Even before the article on Jillian was published, Mary Alice Shaw had been quietly mulling adopting her young housemate. They'd grown close over chats about Shaw's divorce, and as Shaw doled out motherly advice to Cassie. Shaw's adult son, Chris, fully backed the idea, too, as Cassie took him on shopping trips for hip clothes and after the trio took an overseas trip to Wales.
Shaw wasn’t sure such a union was legally viable. Then she found the Titus’s story via a Google search. She contacted Sandra for advice and followed it, hiring a lawyer to handle the paperwork. One month later, the would-be family and their attorney were standing in front of a judge, who sanctioned their petition.
"Even the judge wondered why we were doing this," Shaw said with a smile. "Our lives are one grand adventure. If I could see auras, (Cassie's) is probably in neon ... I always wondered: How could you care so much about someone you didn’t birth? But from the day she walked in, I just cared so much about her."
These days Shaw asks: "How many are out there who need to be adopted as adults but just did not fall into the situation that Jillian and Cassie fell into?"
"When I thought of a mother, I thought of a person to bring me Kleenex during a heartbreak, to bring me soup when I’m sick. She was that. She is that," Williams said. "When you don’t have a sense of identity and you find it, you’re comfortable in staying there.
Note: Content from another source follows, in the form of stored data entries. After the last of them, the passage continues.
(** * StoryTeller: page directory, broadcast relay, type bridge, sheet swap

    A shallow embedding of [src/main.js].  The module is glue code around
    a host platform, so the embedding is a state-and-exception monad over
    a record [world] holding the host objects the module reads and
    writes, together with a chronological log of the host calls it makes.

    Conventions.
    - A JavaScript object used as a table keyed by arbitrary strings and
      only ever read by key (the [pages] setting, the journal collection,
      the host label table) is a [gmap string _].
    - A JavaScript object whose own keys are enumerated ([Object.keys],
      [Object.entries]) is an association list in enumeration order.
    - Strings are sequences of code units; [Array.prototype.sort] without
      a comparator orders them lexicographically by code unit.
    - A value received from outside is a [jsval]: [undefined], [null], a
      boolean, an integer number or a string.  Page numbers are integers.
    - An assignment [o[k] = v] follows the language: the key is the
      string form of [k]; on a plain object the key ["__proto__"] names
      the prototype accessor and creates no entry; keys that are array
      indices enumerate first, in ascending order.
    - [async] functions are run to completion: the host serialises
      handler invocations per client, and every awaited host call is
      modelled as succeeding. *)

From stdpp Require Import base decidable option list strings pretty gmap fin_maps sorting.
From Stdlib Require Import ZArith.

Local Open Scope Z_scope.
Local Open Scope string_scope.
Local Open Scope list_scope.

(** ** Data model *)

(** A sheet class; [name] is the constructor's [name] property. *)
Record sheetClass := SheetClass { name : string }.

(** A sheet instance bound to a document. *)
Record sheetInstance := SheetInstance {
  appId : N;
  object : string;     (* id of the document the sheet presents *)
  sheetCls : string
}.

(** A journal document, reduced to the fields the module touches:
    [_sheet] is the cached sheet instance, [apps] the applications
    registered on the document, [flags] the persisted flags keyed by
    scope and name. *)
Record document := Document {
  _id : string;
  _sheet : option sheetInstance;
  apps : gmap N sheetInstance;
  flags : gmap (string * string) string
}.

(** A value as a peer or a caller can send it. *)
Inductive jsval :=
  | JUndefined
  | JNull
  | JBool (b : bool)
  | JNum (z : Z)
  | JStr (s : string).
Coercion JStr : string >-> jsval.

(** The wire message of the channel ["module.storyteller"]: [action]
    and [id] are whatever the peer sent, [JUndefined] when absent. *)
Record message := Message {
  msg_action : jsval;
  msg_id : jsval;
  msg_page : Z
}.

(** The creation options handed to the two creation hooks; [None] is an
    absent [type] property. *)
Record options := Options { opt_type : option string }.

(** An addon descriptor, the argument of [registerAddonSheet]. *)
Record addon := Addon {
  addon_key : string;
  addon_sheet : sheetClass;
  addon_label : string
}.

#[global] Instance sheetClass_eq_dec : EqDecision sheetClass.
Proof. solve_decision. Defined.
#[global] Instance sheetInstance_eq_dec : EqDecision sheetInstance.
Proof. solve_decision. Defined.
#[global] Instance jsval_eq_dec : EqDecision jsval.
Proof. solve_decision. Defined.
#[global] Instance message_eq_dec : EqDecision message.
Proof. solve_decision. Defined.

(** Host calls made by the module, in the order they happen. *)
Inductive event :=
  | Emit (channel : string) (m : message)
  | SettingsSet (pages : gmap string Z)
  | JournalGet (id : string)
  | Show (id : string) (mode : string)
  | Render (s : sheetInstance) (force : bool)
  | Close (s : sheetInstance)
  | SocketOn (channel : string)
  | SetFlag (id : string) (scope key value : string)
  | RegisterSheet (scope : string) (sheet : sheetClass)
      (for_types : list string) (makeDefault : bool) (label : option string).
"People who've had that their whole lives, who know where they belong, who feel warm, comfortable and loved, they don’t question what it would be like to not have that. I can see why it’s hard for others not to understand this," she added. "I proudly say my name is Cassandra Williams. That means something to me. There’s a lot of solidarity in knowing I’m the daughter and I’m the sister, that we are a family."